Tuesday, February 27, 2007

Principal Deems Jesus Chant Offensive

I was looking for some information about James Cameron's "Jesus tomb" film (more on that in a later post) when the above headline caught my eye.

For those who haven't heard about it: there was a high school basketball game in Virginia between a Catholic school and another school, which was marred by an "antisemitic chant" and "antisemitic graffiti." The "antisemitic" chant was, "We love Jesus," and the "antisemitic" graffiti was the word "Jew" painted on the gym wall below the name of the home team.
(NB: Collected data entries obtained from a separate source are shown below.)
(** The five components of the Rust tuple, compared lexicographically. *)
Definition completeness_canonical_key (r : CompletenessRange) : list Z :=
  [ match cr_domain r with CapturedSequence => 0 | SourceBytes => 1 | MemoryAddresses => 2 end;
    completeness_cause_order (cr_cause r);
    match cr_bounds r with InclusiveSequence a _ => a | HalfOpen a _ => a end;
    match cr_bounds r with InclusiveSequence _ b => b | HalfOpen _ b => b end;
    provenance_canonical_order (cr_provenance r) ].

(** [Ord] on tuples and slices of integers. *)
Fixpoint lex_leb (a b : list Z) : bool :=
  match a, b with
  | [], _ => true
  | _ :: _, [] => false
  | x :: a, y :: b => (x <? y) || ((x =? y) && lex_leb a b)
  end.

Definition merge_canonical_completeness (left right : CompletenessRange) :
    option CompletenessRange :=
  if negb (bool_decide (cr_domain left = cr_domain right))
     || negb (bool_decide (cr_cause left = cr_cause right))
     || negb (bool_decide (cr_provenance left = cr_provenance right))
  then None
  else
    match cr_bounds left, cr_bounds right with
    | InclusiveSequence left_first left_last, InclusiveSequence right_first right_last =>
        if right_first <=? saturating_add u64_max left_last 1
        then captured_sequence_with_cause left_first (Z.max left_last right_last)
               (cr_provenance left) (cr_cause left)
        else None
    | HalfOpen left_start left_end, HalfOpen right_start right_end =>
        if right_start <=? left_end
        then match cr_domain left with
             | SourceBytes => source_bytes_with_cause left_start (Z.max left_end right_end)
                                (cr_provenance left) (cr_cause left)
             | MemoryAddresses => memory_addresses_with_cause left_start (Z.max left_end right_end)
                                    (cr_provenance left) (cr_cause left)
             | CapturedSequence => None
             end
        else None
    | _, _ => None
    end.

(** [Deserialize for CompletenessRange], after the fields are decoded. *)
Definition range_deserialize (domain : RangeDomain) (bounds : RangeBounds) (p : Provenance)
    (c : CompletenessCause) : option CompletenessRange :=
  match domain, bounds with
  | CapturedSequence, InclusiveSequence first last => captured_sequence_with_cause first last p c
  | SourceBytes, HalfOpen start end_exclusive => source_bytes_with_cause start end_exclusive p c
  | MemoryAddresses, HalfOpen start end_exclusive =>
      memory_addresses_with_cause start end_exclusive p c
  | _, _ => None
  end.

Record Discontinuity := mkDiscontinuity {
  di_cause : DiscontinuityCause;
  di_evidence : CompletenessRange
}.

(** ** Events *)

Inductive EventPayload :=
| Begin (b : BeginMetadata)
| PModuleDefinition (m : ModuleDefinition)
| PInstructionDefinition (d : InstructionDefinition)
| PInstruction (i : Instruction)
| PMemory (m : Memory)
| SemanticCall (s : SemanticEvent)
| SemanticRule (s : SemanticEvent)
| SemanticError (s : SemanticEvent)
| PThreadLifecycle (t : ThreadLifecycle)
| PSyscall (s : Syscall)
| PSignal (s : Signal)
| PSignalHandlerBoundary (b : SignalHandlerBoundary)
| PTermination (t : Termination)
| PRegisterCheckpoint (c : RegisterCheckpoint)
| PRegisterDelta (d : RegisterDelta)
| PStringDefinition (s : StringDefinition)
| PCoverageGap (g : CoverageGap)
| PDiscontinuity (d : Discontinuity)
| OpaqueOptional (o : OpaqueOptionalRecord).

Definition payload_kind (p : EventPayload) : EventKind :=
  match p with
  | Begin _ => KBegin
  | PModuleDefinition _ => KModuleDefinition
  | PInstructionDefinition _ => KInstructionDefinition
  | PInstruction _ => KInstruction
  | PMemory _ => KMemory
  | SemanticCall _ => KSemanticCall
  | SemanticRule _ => KSemanticRule
  | SemanticError _ => KSemanticError
  | PThreadLifecycle _ => KThreadLifecycle
  | PSyscall _ => KSyscall
  | PSignal _ => KSignal
  | PSignalHandlerBoundary _ => KSignalHandlerBoundary
  | PTermination _ => KTermination
  | PRegisterCheckpoint _ => KRegisterCheckpoint
  | PRegisterDelta _ => KRegisterDelta
  | PStringDefinition _ => KStringDefinition
  | PCoverageGap _ => KCoverageGap
  | PDiscontinuity _ => KDiscontinuity
  | OpaqueOptional _ => KOpaqueOptional
  end.

Definition MAX_FRAGMENT_SOURCE_OFFSETS : Z := u16_max.

(** [offsets.windows(2).any(|pair| pair[0] >= pair[1])] *)
Fixpoint windows_not_increasing (l : list Z) : bool :=
  match l with
  | a :: ((b :: _) as l') => (b <=? a) || windows_not_increasing l'
  | _ => false
  end.

Definition fragment_offsets_new (offsets : list Z) : option (list Z) :=
  if (zlen offsets >? MAX_FRAGMENT_SOURCE_OFFSETS) || windows_not_increasing offsets
  then None else Some offsets.

(** The bounded [visit_seq] of [Deserialize for FragmentSourceOffsets]. *)
Fixpoint fragment_offsets_visit (sequence offsets : list Z) : option (list Z) :=
  match sequence with
  | [] => Some offsets
  | offset :: sequence =>
      if zlen offsets =? MAX_FRAGMENT_SOURCE_OFFSETS then None
      else if from_option (fun previous => offset <=? previous) false (last offsets) then None
      else fragment_offsets_visit sequence (offsets ++ [offset])
  end.

Definition fragment_offsets_deserialize (sequence : list Z) : option (list Z) :=
  fragment_offsets_visit sequence [].

Definition TimelineId := Z.
Definition ArtifactDigest := bytes.

Record EventKey := mkEventKey {
  ek_artifact : ArtifactDigest;
  ek_timeline : TimelineId;
  ek_record_ordinal : Z;
  ek_source_offset : Z;
  ek_sequence : option Z;
  ek_tid : option Z
}.

Inductive EventScope :=
| ArtifactScope
| FlightChunkScope (chunk_index generation tid : Z).

Record EventRecord := mkEventRecord {
  ev_key : EventKey;
  ev_provenance : Provenance;
  ev_payload : EventPayload;
  ev_scope : EventScope;
  ev_fragment_source_offsets : list Z
}.

Definition event_record_new (key : EventKey) (p : Provenance) (payload : EventPayload) :
    EventRecord :=
  mkEventRecord key p payload ArtifactScope [].

(** [.first().is_some_and(|first| *first != key.source_offset)] *)
Definition first_offset_mismatch (offsets : list Z) (key : EventKey) : bool :=
  match offsets with
  | first :: _ => negb (first =? ek_source_offset key)
  | [] => false
  end.

Definition with_fragment_source_offsets (key : EventKey) (p : Provenance) (payload : EventPayload)
    (offsets : list Z) : option EventRecord :=
  match fragment_offsets_new offsets with
  | None => None
  | Some offsets =>
      if first_offset_mismatch offsets key then None
      else Some (mkEventRecord key p payload ArtifactScope offsets)
  end.

Record SourceIdentity := mkSourceIdentity {
  si_artifact : ArtifactDigest;
  si_format : bytes;
  si_format_major : Z;
  si_format_minor : Z;
  si_source_bytes : Z
}.

Record TimelineDescriptor := mkTimelineDescriptor {
  td_id : TimelineId;
  td_tid : option Z;
  td_label : option bytes
}.

Record ProviderCounters := mkCounters {
  pc_records_seen : Z;
  pc_events_emitted : Z;
  pc_opaque_records : Z;
  pc_damaged_records : Z;
  pc_input_bytes : Z;
  pc_decompressed_bytes : Z
}.

Record ProviderSummary := mkSummary {
  ps_timelines : list TimelineDescriptor;
  ps_termination : option Termination;
  ps_counters : ProviderCounters;
  ps_completeness : list CompletenessRange
}.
I confess, I was a bit puzzled that anybody would perceive "We love Jesus" as an antisemitic chant. They weren't even playing against a Jewish school: the game was on the night of February 2, and no Jewish school would host a basketball game on a Friday night, Shabbat! But apparently, the hosting school is known to have a significant Jewish population, and anti-Jewish sentiment was the essence of the message expressed.

The important thing to understand about antisemitism (and all bigotry for that matter) is that hatred lies in the heart, not in the words. The word "Jew" is not an offensive term. I use the word all the time. It's much less cumbersome than the politically correct "Jewish person." But the word "Jew" becomes offensive when it is used to express the hatred in the heart, when it is used as a shorthand for, "This is a person you're supposed to hate, and you're supposed to hate him because he is a Jew."

Likewise, there is nothing wrong with the words "We love Jesus," nothing inherently offensive about them. But when the hatred lies in the heart and the words are used as a shorthand for, "We love Jesus, but you don't, and we're going to make you suffer for it," then yes, that's hate speech. And it saddens me that young people are apparently using words of love to express hate. At least, that seems to be what the Catholic school's principal thought.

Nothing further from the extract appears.